RADARNESIA.COM – Air mata bahagia tak terbendung dari Sutirah (58), warga RT 05 Gang 5 Payo Sigadung, Kelurahan Rawasari, Kecamatan Alam Barajo. Perempuan yang akrab disapa Mak Gambreng itu akhirnya bisa menatap masa depan lebih layak setelah rumahnya dibedah lewat Program Jambi Kota Peduli Rumah Layak Huni dan Bahagia (RLHB) 2026.

Sabtu (20/6/2026), Wali Kota Jambi Dr. dr. H. Maulana, M.K.M bersama Wakil Wali Kota Jambi Diza Hazra Aljosha, Kapolresta Jambi Kombes Pol. Boy Sutan Binanga Siregar, dan jajaran Baznas Kota Jambi melakukan peletakan batu pertama bedah rumah Mak Gambreng.

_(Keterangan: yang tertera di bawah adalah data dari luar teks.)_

(** One iteration of the sequential loop. *)
Lemma sequentialLoop_cons this input wo moduleId rest rs st w :
  sequentialLoop this input wo (moduleId :: rest) rs st w =
    match runModule this moduleId input (optionsFor wo moduleId) w with
    | (Returned r, w1) =>
        if hasStatus error r then
          if truthy (WorkflowOptions.stopOnError wo) then
            (Returned (rs ++ [r], error),
             logged WARNING tag
               (js "Workflow stopped due to error in module " ++ moduleId)
               None w1)
          else sequentialLoop this input wo rest (rs ++ [r]) error w1
        else if hasStatus warning r && negb (bool_decide (st = error))
        then sequentialLoop this input wo rest (rs ++ [r]) warning w1
        else sequentialLoop this input wo rest (rs ++ [r]) st w1
    | (Thrown e, w1) =>
        let w2 :=
          logged ERROR tag
            (js "Error in workflow for module " ++ moduleId) (Some e) w1 in
        if truthy (WorkflowOptions.stopOnError wo)
        then (Returned (rs, error), w2)
        else sequentialLoop this input wo rest rs st w2
    end.
Proof.
  cbn [sequentialLoop]. unfold tryCatch, bind at 1.
  unfold bind at 1.
  destruct (runModule this moduleId input (optionsFor wo moduleId) w)
    as [[r|e] w1].
  - destruct (hasStatus error r).
    + destruct (truthy (WorkflowOptions.stopOnError wo)); reflexivity.
    + destruct (hasStatus warning r && negb (bool_decide (st = error)));
        reflexivity.
  - unfold bind. rewrite error_run.
    destruct (truthy (WorkflowOptions.stopOnError wo)); reflexivity.
Qed.

Lemma hasStatus_true st r :
  hasStatus st r = true <-> ModuleResult.status r = st.
Proof. unfold hasStatus. apply bool_decide_eq_true. Qed.

Lemma hasStatus_false st r :
  hasStatus st r = false <-> ModuleResult.status r <> st.
Proof. unfold hasStatus. apply bool_decide_eq_false. Qed.

Lemma worstOf_snoc rs r :
  worstOf (rs ++ [r]) =
    match ModuleResult.status r with
    | error => error
    | warning =>
        if bool_decide (worstOf rs = error) then error else warning
    | success => worstOf rs
    end.
Proof.
  unfold worstOf. rewrite !existsb_app. cbn [existsb].
  rewrite !orb_false_r. unfold hasStatus at 2 4.
  destruct (ModuleResult.status r); cbn [bool_decide decide_rel];
    rewrite ?orb_true_r, ?orb_false_r;
    destruct (existsb (hasStatus error) rs);
    destruct (existsb (hasStatus warning) rs); reflexivity.
Qed.

(** When every id is registered, the sequential loop ends, and it keeps
    the running status at the worst status of the results. *)
Lemma sequentialLoop_worstOf this input wo ids rs w :
  Forall (registered this) ids ->
  exists rs' w',
    sequentialLoop this input wo ids rs (worstOf rs) w
    = (Returned (rs', worstOf rs'), w').
Proof.
  intros Hreg. revert rs w.
  induction Hreg as [|moduleId ids Hid _ IH]; intros rs w.
  - eexists; eexists. reflexivity.
  - rewrite sequentialLoop_cons.
    destruct (runModule_registered_returns this moduleId input
                (optionsFor wo moduleId) w Hid) as (r & w1 & ->).
    pose proof (worstOf_snoc rs r) as Hw.
    destruct (IH (rs ++ [r]) w1) as (rs' & w' & E). rewrite Hw in E.
    destruct (hasStatus error r) eqn:He.
    + apply hasStatus_true in He. rewrite He in E.
      destruct (truthy (WorkflowOptions.stopOnError wo)); [|eauto].
      exists (rs ++ [r]), (logged WARNING tag
        (js "Workflow stopped due to error in module " ++ moduleId)
        None w1).
      now rewrite Hw, He.
    + apply hasStatus_false in He.
      destruct (hasStatus warning r) eqn:Hwarn.
      * apply hasStatus_true in Hwarn. rewrite Hwarn in E.
        destruct (bool_decide (worstOf rs = error)) eqn:Hrs;
          cbn [andb negb]; [|eauto].
        apply bool_decide_eq_true in Hrs. rewrite Hrs. eauto.
      * apply hasStatus_false in Hwarn. cbn [andb].
        destruct (ModuleResult.status r); try congruence. eauto.
Qed.

Lemma Promise_all_returned {A} (l : list A) :
  Promise_all (map Returned l) = Returned l.
Proof. induction l as [|a l IH]; simpl; [|rewrite IH]; reflexivity. Qed.

Lemma dispatchAll_registered this input wo ids w :
  Forall (registered this) ids ->
  exists rs w',
    dispatchAll this input wo ids w = (Returned (map Returned rs), w').
Proof.
  intros Hreg. revert w. induction Hreg as [|moduleId ids Hid _ IH];
    intros w.
  - exists [], w. reflexivity.
  - cbn [dispatchAll]. unfold bind at 1, dispatch, tryCatch.
    destruct (runModule_registered_returns this moduleId input
                (optionsFor wo moduleId) w Hid) as (r & w1 & ->).
    destruct (IH w1) as (rs & w' & Hrest).
    exists (r :: rs), w'. unfold bind. now rewrite Hrest.
Qed.

Lemma joinAll_returned rs w :
  joinAll (map Returned rs) [] success w = (Returned (rs, worstOf rs), w).
Proof.
  unfold joinAll. rewrite Promise_all_returned. cbn [app].
  unfold worstOf.
  destruct (existsb (hasStatus error) rs); [reflexivity|].
  destruct (existsb (hasStatus warning) rs); reflexivity.
Qed.

(** The join of the parallel branch, for promises settled in whatever
    order: when all of them are fulfilled, the results are their values
    and the status is the worst of them; when one is rejected, there is
    no result and the status is [error]. *)
Lemma joinAll_status settled w :
  exists rs st w',
    joinAll settled [] success w = (Returned (rs, st), w') /\
    match Promise_all settled with
    | Returned values => rs = values /\ st = worstOf values /\ w' = w
    | Thrown _ => rs = [] /\ st = error
    end.
Proof.
  unfold joinAll. destruct (Promise_all settled) as [values|e].
  - cbn [app]. unfold worstOf.
    destruct (existsb (hasStatus error) values);
      [|destruct (existsb (hasStatus warning) values)];
      eexists; eexists; eexists; (split; [reflexivity|]); auto.
  - rewrite (bind_run _ _ _ _ _ (error_run _ _ _ _)).
    eexists; eexists; eexists. split; [reflexivity|]. auto.
Qed.

(** The head of [runWorkflow] and its tail around the two branches. *)
Lemma runWorkflow_run this input wo w :
  runWorkflow this input wo w =
    match
      (if truthy (WorkflowOptions.sequential wo) then
         sequentialLoop this input wo (WorkflowOptions.modules wo) []
           success
       else
         settled <- dispatchAll this input wo
                      (WorkflowOptions.modules wo) ;;
         joinAll settled [] success) (started wo w)
    with
    | (Returned (results, overallStatus), w1) =>
        (Returned
           {| WorkflowResult.workflowId := uuidString (reads w);
              WorkflowResult.timestamp := isoString (S (reads w));
              WorkflowResult.status := overallStatus;
              WorkflowResult.results := results;
              WorkflowResult.summary := generateWorkflowSummary results |},
         logged INFO tag
           (js "Workflow " ++ uuidString (reads w)
            ++ js " completed with status: "
            ++ statusString overallStatus) None w1)
    | (Thrown e, w1) => (Thrown e, w1)
    end.
Proof.
  unfold runWorkflow.
  match goal with
  | |- context [if truthy ?x then ?a else ?b] =>
      set (branch := if truthy x then a else b)
  end.
  unfold bind, uuidv4, nowISO. cbn [reads logs api].
  rewrite info_run.
  change (logged INFO tag _ None _) with (started wo w) at 1.
  destruct (branch (started wo w)) as [[[results overallStatus]|e] w1];
    [|reflexivity].
  now rewrite info_run.
Qed.

End Controller.

(* ===================================================================== *)
(** * The claims of the specification *)
(* ===================================================================== *)

Section WorkflowClaims.
Context `{External}.

Import ContentGuardianController.

(** The loop runs through a prefix whose calls all return results
    without an error, and goes on behind it. *)
Lemma sequentialLoop_ran this input wo pre rest rs0 st0 w rs w1 :
  Ran this input wo pre w rs w1 ->
  exists st1,
    sequentialLoop this input wo (pre ++ rest) rs0 st0 w
    = sequentialLoop this input wo rest (rs0 ++ rs) st1 w1.
Proof.
  intros Hran. revert rs0 st0.
  induction Hran as [w|moduleId ids w r w1 rs w2 Hrun Hne _ IH];
    intros rs0 st0.
  - exists st0. now rewrite app_nil_r.
  - cbn [app]. rewrite sequentialLoop_cons, Hrun.
    apply hasStatus_false in Hne. rewrite Hne.
    replace (rs0 ++ r :: rs) with ((rs0 ++ [r]) ++ rs)
      by now rewrite <- app_assoc.
    destruct (hasStatus warning r && negb (bool_decide (st0 = error)));
      apply IH.
Qed.

(** C1, as amended.  For every workflow whose module ids are all
    registered, in the sequential and in the parallel mode and for every
    setting of stopOnError, [runWorkflow] returns a result whose status
    is the worst status of its results: [error] if one of them is an
    error, else [warning] if one of them is a warning, else
    [success]. *)
Theorem workflow_status_is_worst_of_results this input wo w :
  Forall (registered this) (WorkflowOptions.modules wo) ->
  exists wr w',
    runWorkflow this input wo w = (Returned wr, w') /\
    WorkflowResult.status wr = worstOf (WorkflowResult.results wr).
Proof.
  intros Hreg. rewrite runWorkflow_run.
  destruct (truthy (WorkflowOptions.sequential wo)).
  - destruct (sequentialLoop_worstOf this input wo _ [] (started wo w)
                Hreg) as (rs & w1 & Hloop).
    change (worstOf []) with success in Hloop. rewrite Hloop.
    eexists; eexists. split; reflexivity.
  - destruct (dispatchAll_registered this input wo _ (started wo w) Hreg)
      as (rs & w1 & Hall).
    rewrite (bind_run _ _ _ _ _ Hall), joinAll_returned.
    eexists; eexists. split; reflexivity.
Qed.

(** C2.  In the sequential mode with stopOnError, when the calls for the
    ids [pre] return results without an error and the call for the next
    id [m] returns the first result with status [error], the workflow
    ends there: its results are those of [pre] followed by the error
    result, its status is [error], and the world it leaves is the one
    the call for [m] left, with the two log entries of the controller
    added; the ids [post] behind [m] play no part, none of their modules
    is called. *)
Theorem sequential_stop_on_first_error this input wo pre m post w
    rs w1 r w2 :
  truthy (WorkflowOptions.sequential wo) = true ->
  truthy (WorkflowOptions.stopOnError wo) = true ->
  WorkflowOptions.modules wo = pre ++ m :: post ->
  Ran this input wo pre (started wo w) rs w1 ->
  runModule this m input (optionsFor wo m) w1 = (Returned r, w2) ->
  ModuleResult.status r = error ->
  exists wr,
    runWorkflow this input wo w =
      (Returned wr,
       logged INFO tag
         (js "Workflow " ++ uuidString (reads w)
          ++ js " completed with status: " ++ statusString error) None
         (logged WARNING tag
            (js "Workflow stopped due to error in module " ++ m)
            None w2)) /\
    WorkflowResult.results wr = rs ++ [r] /\
    WorkflowResult.status wr = error.
Proof.
  intros Hseq Hstop Hids Hran Hrun Herr.
  rewrite runWorkflow_run, Hseq, Hids.
  destruct (sequentialLoop_ran this input wo pre (m :: post) [] success
              _ _ _ Hran) as (st1 & ->).
  rewrite sequentialLoop_cons, Hrun, Hstop.
  apply hasStatus_true in Herr. rewrite Herr. cbn [app].
  eexists. split; [reflexivity|]. split; reflexivity.
Qed.

(** C3.  [runModule] throws exactly when the id is not registered, and
    then with a message that names the id.  For a registered module it
    returns: the result of the module's [process] when that returns,
    and, when [process] throws, a result with status [error] whose
    report ends with the message of the exception. *)
Theorem runModule_throws_iff_unregistered this moduleId input options w :
  ((exists e, fst (runModule this moduleId input options w) = Thrown e)
   <-> JsMap.get moduleId (modules this) = None) /\
  (JsMap.get moduleId (modules this) = None ->
   fst (runModule this moduleId input options w)
   = Thrown (JsError (js "Module " ++ moduleId ++ js " not found"))) /\
  (forall module,
     JsMap.get moduleId (modules this) = Some module ->
     exists r,
       fst (runModule this moduleId input options w) = Returned r /\
       match fst (ContentGuardianModule.process module input options
                    (logged INFO tag (js "Running module " ++ moduleId)
                       None w)) with
       | Returned r' => r = r'
       | Thrown e =>
           ModuleResult.status r = error /\
           ModuleResult.moduleId r = moduleId /\
           ModuleResult.report r
           = js "Error running module: " ++ errorText e
       end).
Proof.
  assert (Hsome : forall module,
     JsMap.get moduleId (modules this) = Some module ->
     exists r,
       fst (runModule this moduleId input options w) = Returned r /\
       match fst (ContentGuardianModule.process module input options
                    (logged INFO tag (js "Running module " ++ moduleId)
                       None w)) with
       | Returned r' => r = r'
       | Thrown e =>
           ModuleResult.status r = error /\
           ModuleResult.moduleId r = moduleId /\
           ModuleResult.report r
           = js "Error running module: " ++ errorText e
       end).
  { intros module Hget. rewrite (runModule_registered _ _ _ _ _ _ Hget).
    destruct (ContentGuardianModule.process module input options _)
      as [[r|e] w1]; eexists; (split; [reflexivity|]); cbn; auto. }
  split; [split|split].
  - intros [e He].
    destruct (JsMap.get moduleId (modules this)) as [module|] eqn:Hget;
      [|reflexivity].
    destruct (Hsome module eq_refl) as (r & Hr & _). congruence.
  - intros Hget. rewrite (runModule_unregistered _ _ _ _ _ Hget). eauto.
  - intros Hget. now rewrite (runModule_unregistered _ _ _ _ _ Hget).
  - exact Hsome.
Qed.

Mak Gambreng hidup seorang diri selama 30 tahun di rumah sederhana hasil keringatnya jualan es batu dan warung sembako kecil. Rumah reot itu akhirnya dapat sentuhan layak huni berkat kolaborasi Pemkot Jambi, Polresta Jambi, dan Baznas Kota Jambi menyambut HUT Bhayangkara ke-80.

“Bantuan Rp25 juta ini untuk pembelian bahan bangunan. Pengerjaannya kita gotong royong bersama warga,” ujar Wali Kota Maulana. Ia menegaskan bantuan hanya diberikan setelah status lahan dipastikan milik pribadi Mak Gambreng.

Bagi Maulana, program ini bukan sekadar bangun fisik. “Ini simbol hadirnya pemerintah untuk warga yang paling membutuhkan. Semangat gotong royong harus kita jaga untuk Kota Jambi Bahagia,” katanya.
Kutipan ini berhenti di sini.